[Extracted records]
Content starts
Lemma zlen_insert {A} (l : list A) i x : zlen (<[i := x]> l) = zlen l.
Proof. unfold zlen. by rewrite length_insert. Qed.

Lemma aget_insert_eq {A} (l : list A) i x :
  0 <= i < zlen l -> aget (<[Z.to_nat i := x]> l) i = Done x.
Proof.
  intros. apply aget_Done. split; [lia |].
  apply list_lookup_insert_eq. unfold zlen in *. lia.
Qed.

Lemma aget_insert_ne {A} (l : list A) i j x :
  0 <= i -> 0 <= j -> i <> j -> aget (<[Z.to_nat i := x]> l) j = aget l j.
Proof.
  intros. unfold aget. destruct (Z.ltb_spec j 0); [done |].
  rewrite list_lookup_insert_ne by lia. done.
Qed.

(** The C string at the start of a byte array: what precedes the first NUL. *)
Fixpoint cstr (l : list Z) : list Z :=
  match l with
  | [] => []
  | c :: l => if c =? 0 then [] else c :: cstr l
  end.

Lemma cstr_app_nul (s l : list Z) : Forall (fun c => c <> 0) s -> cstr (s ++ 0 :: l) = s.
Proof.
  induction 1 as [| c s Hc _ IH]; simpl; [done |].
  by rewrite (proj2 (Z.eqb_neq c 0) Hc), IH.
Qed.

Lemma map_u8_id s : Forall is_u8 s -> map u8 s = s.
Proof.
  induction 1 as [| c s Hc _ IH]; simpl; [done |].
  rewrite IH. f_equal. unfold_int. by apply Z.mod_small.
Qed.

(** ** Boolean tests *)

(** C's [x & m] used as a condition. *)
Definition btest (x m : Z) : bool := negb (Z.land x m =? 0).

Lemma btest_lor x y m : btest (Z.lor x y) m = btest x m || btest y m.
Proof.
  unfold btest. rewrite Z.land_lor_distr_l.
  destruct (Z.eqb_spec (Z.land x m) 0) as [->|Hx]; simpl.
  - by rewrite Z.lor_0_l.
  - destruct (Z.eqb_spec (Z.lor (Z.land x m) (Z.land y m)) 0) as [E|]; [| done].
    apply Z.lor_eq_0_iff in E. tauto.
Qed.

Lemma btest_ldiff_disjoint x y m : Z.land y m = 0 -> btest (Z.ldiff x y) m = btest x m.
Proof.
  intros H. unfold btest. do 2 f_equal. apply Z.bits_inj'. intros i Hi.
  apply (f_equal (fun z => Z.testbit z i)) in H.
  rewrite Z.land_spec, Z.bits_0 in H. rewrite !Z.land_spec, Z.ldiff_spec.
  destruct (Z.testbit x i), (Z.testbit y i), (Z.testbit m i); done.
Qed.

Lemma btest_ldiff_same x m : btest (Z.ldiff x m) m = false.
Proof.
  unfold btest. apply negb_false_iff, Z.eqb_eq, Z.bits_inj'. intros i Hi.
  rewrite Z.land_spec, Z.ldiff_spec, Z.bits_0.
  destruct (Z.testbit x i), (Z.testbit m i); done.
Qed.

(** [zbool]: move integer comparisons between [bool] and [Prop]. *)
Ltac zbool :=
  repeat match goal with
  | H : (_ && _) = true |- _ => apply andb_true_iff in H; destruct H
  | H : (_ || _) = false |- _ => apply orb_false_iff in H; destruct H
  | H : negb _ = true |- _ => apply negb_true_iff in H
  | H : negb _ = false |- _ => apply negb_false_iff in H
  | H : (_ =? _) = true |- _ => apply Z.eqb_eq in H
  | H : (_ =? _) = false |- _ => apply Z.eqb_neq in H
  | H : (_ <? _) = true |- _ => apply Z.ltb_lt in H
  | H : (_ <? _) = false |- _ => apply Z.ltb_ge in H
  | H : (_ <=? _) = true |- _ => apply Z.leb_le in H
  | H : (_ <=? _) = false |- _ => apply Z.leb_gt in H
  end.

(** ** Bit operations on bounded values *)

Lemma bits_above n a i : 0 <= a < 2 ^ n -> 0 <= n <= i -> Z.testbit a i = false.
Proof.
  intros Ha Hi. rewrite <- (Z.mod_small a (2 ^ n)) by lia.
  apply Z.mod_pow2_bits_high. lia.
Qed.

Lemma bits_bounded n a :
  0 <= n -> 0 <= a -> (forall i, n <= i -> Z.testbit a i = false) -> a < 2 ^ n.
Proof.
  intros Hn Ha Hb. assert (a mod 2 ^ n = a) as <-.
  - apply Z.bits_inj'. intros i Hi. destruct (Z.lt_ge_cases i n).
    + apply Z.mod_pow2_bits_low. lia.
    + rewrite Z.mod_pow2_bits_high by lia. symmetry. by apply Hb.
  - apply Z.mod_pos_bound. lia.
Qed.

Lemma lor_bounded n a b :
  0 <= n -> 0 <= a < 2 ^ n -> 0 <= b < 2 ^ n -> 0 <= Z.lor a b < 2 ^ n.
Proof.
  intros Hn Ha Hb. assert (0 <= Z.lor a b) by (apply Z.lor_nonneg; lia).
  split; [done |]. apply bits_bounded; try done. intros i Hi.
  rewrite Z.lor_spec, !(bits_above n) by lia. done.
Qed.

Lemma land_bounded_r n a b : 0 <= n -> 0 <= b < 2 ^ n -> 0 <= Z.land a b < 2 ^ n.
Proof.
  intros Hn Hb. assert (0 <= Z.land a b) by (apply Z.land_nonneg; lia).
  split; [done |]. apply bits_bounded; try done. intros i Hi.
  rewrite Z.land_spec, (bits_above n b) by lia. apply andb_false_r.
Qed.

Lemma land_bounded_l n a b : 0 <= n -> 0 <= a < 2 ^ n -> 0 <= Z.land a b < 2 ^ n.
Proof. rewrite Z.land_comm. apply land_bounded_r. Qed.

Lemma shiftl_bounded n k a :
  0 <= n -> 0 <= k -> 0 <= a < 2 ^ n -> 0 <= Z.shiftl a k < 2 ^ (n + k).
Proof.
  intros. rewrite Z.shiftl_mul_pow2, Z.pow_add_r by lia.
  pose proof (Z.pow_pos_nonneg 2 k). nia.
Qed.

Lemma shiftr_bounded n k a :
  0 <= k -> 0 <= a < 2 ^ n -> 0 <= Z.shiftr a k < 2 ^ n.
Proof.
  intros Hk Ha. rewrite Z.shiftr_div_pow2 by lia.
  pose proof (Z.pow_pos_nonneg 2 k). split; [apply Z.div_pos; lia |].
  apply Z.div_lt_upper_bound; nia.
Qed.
Content ends
Content starts
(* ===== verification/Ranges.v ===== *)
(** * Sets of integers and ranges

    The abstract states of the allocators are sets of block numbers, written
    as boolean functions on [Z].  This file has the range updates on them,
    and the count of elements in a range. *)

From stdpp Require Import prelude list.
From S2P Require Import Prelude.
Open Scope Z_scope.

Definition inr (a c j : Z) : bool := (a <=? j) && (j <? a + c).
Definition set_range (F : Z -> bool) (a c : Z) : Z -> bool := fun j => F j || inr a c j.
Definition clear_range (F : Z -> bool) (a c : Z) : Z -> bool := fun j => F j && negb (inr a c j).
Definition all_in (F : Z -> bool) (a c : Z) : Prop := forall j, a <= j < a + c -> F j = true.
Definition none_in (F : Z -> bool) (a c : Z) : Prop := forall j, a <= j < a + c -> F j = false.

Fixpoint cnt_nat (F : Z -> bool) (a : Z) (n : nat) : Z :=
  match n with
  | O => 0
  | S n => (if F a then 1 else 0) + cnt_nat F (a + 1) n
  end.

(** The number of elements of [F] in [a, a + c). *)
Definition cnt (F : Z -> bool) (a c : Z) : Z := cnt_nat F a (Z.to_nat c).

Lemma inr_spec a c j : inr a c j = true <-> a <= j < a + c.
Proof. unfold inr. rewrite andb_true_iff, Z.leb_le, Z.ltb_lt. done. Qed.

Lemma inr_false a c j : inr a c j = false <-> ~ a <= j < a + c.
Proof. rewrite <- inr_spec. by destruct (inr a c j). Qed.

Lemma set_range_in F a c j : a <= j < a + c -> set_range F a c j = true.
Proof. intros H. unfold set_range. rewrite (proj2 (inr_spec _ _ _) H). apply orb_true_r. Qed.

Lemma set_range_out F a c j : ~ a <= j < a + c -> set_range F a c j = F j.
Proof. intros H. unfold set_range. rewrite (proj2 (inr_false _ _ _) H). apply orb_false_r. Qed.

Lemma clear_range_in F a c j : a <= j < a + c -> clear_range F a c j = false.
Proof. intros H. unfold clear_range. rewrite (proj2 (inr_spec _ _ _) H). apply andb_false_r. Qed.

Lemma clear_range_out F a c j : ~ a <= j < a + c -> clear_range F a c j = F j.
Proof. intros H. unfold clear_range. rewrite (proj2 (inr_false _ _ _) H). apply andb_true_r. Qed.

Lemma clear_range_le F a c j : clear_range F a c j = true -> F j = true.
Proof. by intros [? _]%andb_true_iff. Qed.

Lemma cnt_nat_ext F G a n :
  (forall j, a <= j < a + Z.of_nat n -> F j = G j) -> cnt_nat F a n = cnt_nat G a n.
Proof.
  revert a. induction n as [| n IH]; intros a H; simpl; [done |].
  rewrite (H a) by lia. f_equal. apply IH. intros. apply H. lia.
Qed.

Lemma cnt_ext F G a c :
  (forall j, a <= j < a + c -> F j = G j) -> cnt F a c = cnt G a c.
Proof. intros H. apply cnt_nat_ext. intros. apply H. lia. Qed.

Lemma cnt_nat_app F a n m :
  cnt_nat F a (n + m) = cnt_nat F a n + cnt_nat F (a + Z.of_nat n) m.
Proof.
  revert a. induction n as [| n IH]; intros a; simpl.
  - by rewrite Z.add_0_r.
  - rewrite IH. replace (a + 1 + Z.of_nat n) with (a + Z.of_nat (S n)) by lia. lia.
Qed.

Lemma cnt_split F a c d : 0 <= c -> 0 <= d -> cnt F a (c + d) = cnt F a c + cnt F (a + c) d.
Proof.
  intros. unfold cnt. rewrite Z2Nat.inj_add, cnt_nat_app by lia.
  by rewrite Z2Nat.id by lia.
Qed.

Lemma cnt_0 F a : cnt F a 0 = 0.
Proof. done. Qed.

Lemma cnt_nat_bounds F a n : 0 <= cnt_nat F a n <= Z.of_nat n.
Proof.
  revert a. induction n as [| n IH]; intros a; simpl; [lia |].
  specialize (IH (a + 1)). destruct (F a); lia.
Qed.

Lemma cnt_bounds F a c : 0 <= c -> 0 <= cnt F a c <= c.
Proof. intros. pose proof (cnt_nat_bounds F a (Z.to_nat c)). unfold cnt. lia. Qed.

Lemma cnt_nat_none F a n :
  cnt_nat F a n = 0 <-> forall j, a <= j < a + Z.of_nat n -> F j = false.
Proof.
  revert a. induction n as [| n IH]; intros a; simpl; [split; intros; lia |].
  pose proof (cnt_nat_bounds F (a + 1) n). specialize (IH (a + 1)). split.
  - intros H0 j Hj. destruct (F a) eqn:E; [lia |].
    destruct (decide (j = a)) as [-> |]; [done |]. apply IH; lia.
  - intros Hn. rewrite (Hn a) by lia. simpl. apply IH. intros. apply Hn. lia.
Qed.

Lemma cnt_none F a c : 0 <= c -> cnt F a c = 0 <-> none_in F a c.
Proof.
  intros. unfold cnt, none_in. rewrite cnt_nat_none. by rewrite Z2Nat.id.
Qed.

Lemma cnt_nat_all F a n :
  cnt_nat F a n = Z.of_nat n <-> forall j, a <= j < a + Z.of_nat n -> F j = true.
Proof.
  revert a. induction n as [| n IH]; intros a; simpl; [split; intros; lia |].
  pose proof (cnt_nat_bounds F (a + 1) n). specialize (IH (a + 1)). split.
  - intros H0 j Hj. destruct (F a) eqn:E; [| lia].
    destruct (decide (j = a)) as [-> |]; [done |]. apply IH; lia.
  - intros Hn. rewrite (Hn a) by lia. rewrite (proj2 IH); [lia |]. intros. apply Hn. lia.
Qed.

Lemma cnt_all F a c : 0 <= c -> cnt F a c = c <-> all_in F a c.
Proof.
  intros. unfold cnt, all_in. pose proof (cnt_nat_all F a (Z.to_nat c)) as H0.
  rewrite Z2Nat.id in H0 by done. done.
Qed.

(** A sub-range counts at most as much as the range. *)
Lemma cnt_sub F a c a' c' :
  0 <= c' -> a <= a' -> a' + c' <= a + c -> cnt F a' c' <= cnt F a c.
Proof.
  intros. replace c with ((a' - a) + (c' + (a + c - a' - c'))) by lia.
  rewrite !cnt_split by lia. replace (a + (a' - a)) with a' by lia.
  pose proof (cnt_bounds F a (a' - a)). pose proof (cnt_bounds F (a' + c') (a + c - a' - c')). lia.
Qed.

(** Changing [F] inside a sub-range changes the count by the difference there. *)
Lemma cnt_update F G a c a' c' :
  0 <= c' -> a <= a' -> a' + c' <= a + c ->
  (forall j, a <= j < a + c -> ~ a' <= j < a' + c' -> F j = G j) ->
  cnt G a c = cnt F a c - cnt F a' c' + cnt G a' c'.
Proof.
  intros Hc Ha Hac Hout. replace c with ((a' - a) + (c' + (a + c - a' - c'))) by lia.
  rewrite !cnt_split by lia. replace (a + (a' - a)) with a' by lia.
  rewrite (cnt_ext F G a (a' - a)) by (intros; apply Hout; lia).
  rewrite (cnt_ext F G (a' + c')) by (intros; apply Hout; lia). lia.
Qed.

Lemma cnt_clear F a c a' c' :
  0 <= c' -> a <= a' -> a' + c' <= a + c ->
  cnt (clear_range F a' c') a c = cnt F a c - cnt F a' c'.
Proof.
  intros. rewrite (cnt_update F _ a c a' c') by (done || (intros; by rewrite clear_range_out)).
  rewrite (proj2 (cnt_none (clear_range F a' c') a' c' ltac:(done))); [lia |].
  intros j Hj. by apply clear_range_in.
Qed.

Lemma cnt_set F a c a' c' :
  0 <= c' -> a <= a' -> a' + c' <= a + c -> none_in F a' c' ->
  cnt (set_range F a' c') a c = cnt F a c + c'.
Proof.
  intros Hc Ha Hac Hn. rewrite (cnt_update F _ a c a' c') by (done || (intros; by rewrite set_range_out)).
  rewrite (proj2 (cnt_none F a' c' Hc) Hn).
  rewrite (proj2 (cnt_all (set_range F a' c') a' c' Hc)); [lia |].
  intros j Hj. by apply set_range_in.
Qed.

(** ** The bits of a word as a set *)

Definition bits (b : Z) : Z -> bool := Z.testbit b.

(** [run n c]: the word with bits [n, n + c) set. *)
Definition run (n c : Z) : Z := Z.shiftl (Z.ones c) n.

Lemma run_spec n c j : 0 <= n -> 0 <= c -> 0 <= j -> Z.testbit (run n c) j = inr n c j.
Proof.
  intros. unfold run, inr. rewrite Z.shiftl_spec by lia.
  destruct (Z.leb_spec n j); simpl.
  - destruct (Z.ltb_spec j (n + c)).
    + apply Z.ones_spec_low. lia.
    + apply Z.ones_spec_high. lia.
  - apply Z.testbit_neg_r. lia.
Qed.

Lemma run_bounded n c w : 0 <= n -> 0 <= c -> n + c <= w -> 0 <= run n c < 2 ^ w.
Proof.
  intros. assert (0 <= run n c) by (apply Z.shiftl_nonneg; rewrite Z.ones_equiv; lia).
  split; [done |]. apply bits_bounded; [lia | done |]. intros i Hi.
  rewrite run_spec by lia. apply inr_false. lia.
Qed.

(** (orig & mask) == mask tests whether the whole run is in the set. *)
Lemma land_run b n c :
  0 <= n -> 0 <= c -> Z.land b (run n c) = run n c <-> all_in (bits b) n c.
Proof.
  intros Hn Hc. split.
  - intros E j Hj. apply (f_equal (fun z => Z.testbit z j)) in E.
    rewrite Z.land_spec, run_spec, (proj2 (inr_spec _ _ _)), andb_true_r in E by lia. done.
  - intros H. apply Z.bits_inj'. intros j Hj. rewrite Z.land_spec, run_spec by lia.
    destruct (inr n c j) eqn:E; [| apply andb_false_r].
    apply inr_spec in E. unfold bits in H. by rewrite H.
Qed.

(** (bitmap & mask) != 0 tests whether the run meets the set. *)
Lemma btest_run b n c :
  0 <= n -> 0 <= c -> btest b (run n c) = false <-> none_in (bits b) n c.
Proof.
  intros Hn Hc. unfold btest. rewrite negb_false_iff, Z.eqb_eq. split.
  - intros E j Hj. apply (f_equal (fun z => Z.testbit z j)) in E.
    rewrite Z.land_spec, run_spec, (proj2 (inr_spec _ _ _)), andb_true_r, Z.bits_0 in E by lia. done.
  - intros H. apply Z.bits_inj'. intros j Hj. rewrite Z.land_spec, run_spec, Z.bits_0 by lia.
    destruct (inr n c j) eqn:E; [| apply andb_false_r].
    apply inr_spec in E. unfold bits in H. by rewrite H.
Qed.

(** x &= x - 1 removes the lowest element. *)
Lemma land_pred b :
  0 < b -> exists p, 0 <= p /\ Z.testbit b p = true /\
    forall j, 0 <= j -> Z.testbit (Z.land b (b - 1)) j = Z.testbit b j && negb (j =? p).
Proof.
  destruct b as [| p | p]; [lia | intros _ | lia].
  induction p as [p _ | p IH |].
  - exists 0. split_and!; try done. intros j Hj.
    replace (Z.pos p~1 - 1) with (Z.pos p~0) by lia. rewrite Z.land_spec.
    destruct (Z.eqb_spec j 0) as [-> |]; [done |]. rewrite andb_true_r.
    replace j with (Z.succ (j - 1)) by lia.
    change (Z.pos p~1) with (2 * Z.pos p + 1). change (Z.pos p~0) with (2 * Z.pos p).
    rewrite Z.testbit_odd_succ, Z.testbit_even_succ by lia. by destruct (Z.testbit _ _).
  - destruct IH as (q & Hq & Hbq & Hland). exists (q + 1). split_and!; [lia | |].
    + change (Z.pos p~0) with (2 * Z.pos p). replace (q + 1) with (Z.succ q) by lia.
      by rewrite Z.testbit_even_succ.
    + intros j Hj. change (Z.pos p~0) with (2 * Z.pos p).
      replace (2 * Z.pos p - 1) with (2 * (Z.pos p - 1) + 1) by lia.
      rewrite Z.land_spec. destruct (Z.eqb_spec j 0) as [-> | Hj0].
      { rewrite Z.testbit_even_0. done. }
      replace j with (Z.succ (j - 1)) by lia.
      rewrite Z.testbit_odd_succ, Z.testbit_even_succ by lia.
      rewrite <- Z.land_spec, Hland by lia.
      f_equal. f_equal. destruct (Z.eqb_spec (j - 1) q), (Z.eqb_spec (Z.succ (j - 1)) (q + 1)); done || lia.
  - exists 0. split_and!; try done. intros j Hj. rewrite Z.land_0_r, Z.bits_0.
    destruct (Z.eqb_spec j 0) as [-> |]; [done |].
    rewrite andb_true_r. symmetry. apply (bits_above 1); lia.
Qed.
Content ends
Content starts
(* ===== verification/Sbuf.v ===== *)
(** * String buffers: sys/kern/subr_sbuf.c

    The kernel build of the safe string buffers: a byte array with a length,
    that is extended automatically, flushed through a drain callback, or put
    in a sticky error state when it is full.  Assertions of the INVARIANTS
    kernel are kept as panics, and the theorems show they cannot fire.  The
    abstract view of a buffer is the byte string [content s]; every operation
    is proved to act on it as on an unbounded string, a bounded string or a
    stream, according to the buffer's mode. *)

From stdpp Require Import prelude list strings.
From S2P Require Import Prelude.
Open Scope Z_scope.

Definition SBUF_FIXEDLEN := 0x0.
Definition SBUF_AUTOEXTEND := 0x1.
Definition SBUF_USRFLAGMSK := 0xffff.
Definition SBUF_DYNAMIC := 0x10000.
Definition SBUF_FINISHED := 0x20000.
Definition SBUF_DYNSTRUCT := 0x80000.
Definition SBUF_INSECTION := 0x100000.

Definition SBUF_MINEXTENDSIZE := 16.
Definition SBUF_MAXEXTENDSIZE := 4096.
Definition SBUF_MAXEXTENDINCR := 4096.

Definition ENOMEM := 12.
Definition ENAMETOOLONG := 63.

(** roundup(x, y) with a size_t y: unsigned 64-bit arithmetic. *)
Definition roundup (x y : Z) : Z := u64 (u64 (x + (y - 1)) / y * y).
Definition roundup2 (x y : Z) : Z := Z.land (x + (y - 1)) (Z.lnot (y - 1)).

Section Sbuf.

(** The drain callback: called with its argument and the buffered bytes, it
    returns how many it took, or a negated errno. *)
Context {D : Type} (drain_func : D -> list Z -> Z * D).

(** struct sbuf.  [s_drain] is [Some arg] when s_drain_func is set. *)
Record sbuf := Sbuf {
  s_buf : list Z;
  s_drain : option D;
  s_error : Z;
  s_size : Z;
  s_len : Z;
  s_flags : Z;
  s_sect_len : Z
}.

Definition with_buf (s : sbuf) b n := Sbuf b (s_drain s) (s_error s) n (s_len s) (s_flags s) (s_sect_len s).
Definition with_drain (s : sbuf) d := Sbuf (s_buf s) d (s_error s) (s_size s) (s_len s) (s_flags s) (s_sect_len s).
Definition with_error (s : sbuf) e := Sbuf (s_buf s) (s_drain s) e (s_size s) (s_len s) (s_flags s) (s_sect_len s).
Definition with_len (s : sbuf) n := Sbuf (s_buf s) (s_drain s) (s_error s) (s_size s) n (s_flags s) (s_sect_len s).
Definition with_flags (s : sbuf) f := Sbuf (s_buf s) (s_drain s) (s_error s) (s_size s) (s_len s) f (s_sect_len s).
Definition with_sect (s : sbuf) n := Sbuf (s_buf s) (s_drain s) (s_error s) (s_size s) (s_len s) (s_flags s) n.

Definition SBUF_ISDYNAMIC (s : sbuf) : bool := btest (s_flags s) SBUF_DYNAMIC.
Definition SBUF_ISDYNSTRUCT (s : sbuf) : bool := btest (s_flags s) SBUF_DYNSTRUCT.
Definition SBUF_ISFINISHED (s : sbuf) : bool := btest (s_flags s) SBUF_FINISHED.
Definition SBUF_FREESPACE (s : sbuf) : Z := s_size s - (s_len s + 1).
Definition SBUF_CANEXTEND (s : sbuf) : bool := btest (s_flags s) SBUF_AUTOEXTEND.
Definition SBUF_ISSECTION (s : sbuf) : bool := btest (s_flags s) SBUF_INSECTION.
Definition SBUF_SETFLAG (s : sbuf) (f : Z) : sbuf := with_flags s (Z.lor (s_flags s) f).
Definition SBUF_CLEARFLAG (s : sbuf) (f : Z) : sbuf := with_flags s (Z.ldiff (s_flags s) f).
Content ends
» Your objective
Among the records above, extract exactly the lines from the line with "l) = zlen l." to the line with "- by rewrite Z.lor_0_l.", both lines included, and leave out the rest.

» Task output
Lemma zlen_insert {A} (l : list A) i x : zlen (<[i := x]> l) = zlen l.
Proof. unfold zlen. by rewrite length_insert. Qed.

Lemma aget_insert_eq {A} (l : list A) i x :
  0 <= i < zlen l -> aget (<[Z.to_nat i := x]> l) i = Done x.
Proof.
  intros. apply aget_Done. split; [lia |].
  apply list_lookup_insert_eq. unfold zlen in *. lia.
Qed.

Lemma aget_insert_ne {A} (l : list A) i j x :
  0 <= i -> 0 <= j -> i <> j -> aget (<[Z.to_nat i := x]> l) j = aget l j.
Proof.
  intros. unfold aget. destruct (Z.ltb_spec j 0); [done |].
  rewrite list_lookup_insert_ne by lia. done.
Qed.

(** The C string at the start of a byte array: what precedes the first NUL. *)
Fixpoint cstr (l : list Z) : list Z :=
  match l with
  | [] => []
  | c :: l => if c =? 0 then [] else c :: cstr l
  end.

Lemma cstr_app_nul (s l : list Z) : Forall (fun c => c <> 0) s -> cstr (s ++ 0 :: l) = s.
Proof.
  induction 1 as [| c s Hc _ IH]; simpl; [done |].
  by rewrite (proj2 (Z.eqb_neq c 0) Hc), IH.
Qed.

Lemma map_u8_id s : Forall is_u8 s -> map u8 s = s.
Proof.
  induction 1 as [| c s Hc _ IH]; simpl; [done |].
  rewrite IH. f_equal. unfold_int. by apply Z.mod_small.
Qed.

(** ** Boolean tests *)

(** C's [x & m] used as a condition. *)
Definition btest (x m : Z) : bool := negb (Z.land x m =? 0).

Lemma btest_lor x y m : btest (Z.lor x y) m = btest x m || btest y m.
Proof.
  unfold btest. rewrite Z.land_lor_distr_l.
  destruct (Z.eqb_spec (Z.land x m) 0) as [->|Hx]; simpl.
  - by rewrite Z.lor_0_l.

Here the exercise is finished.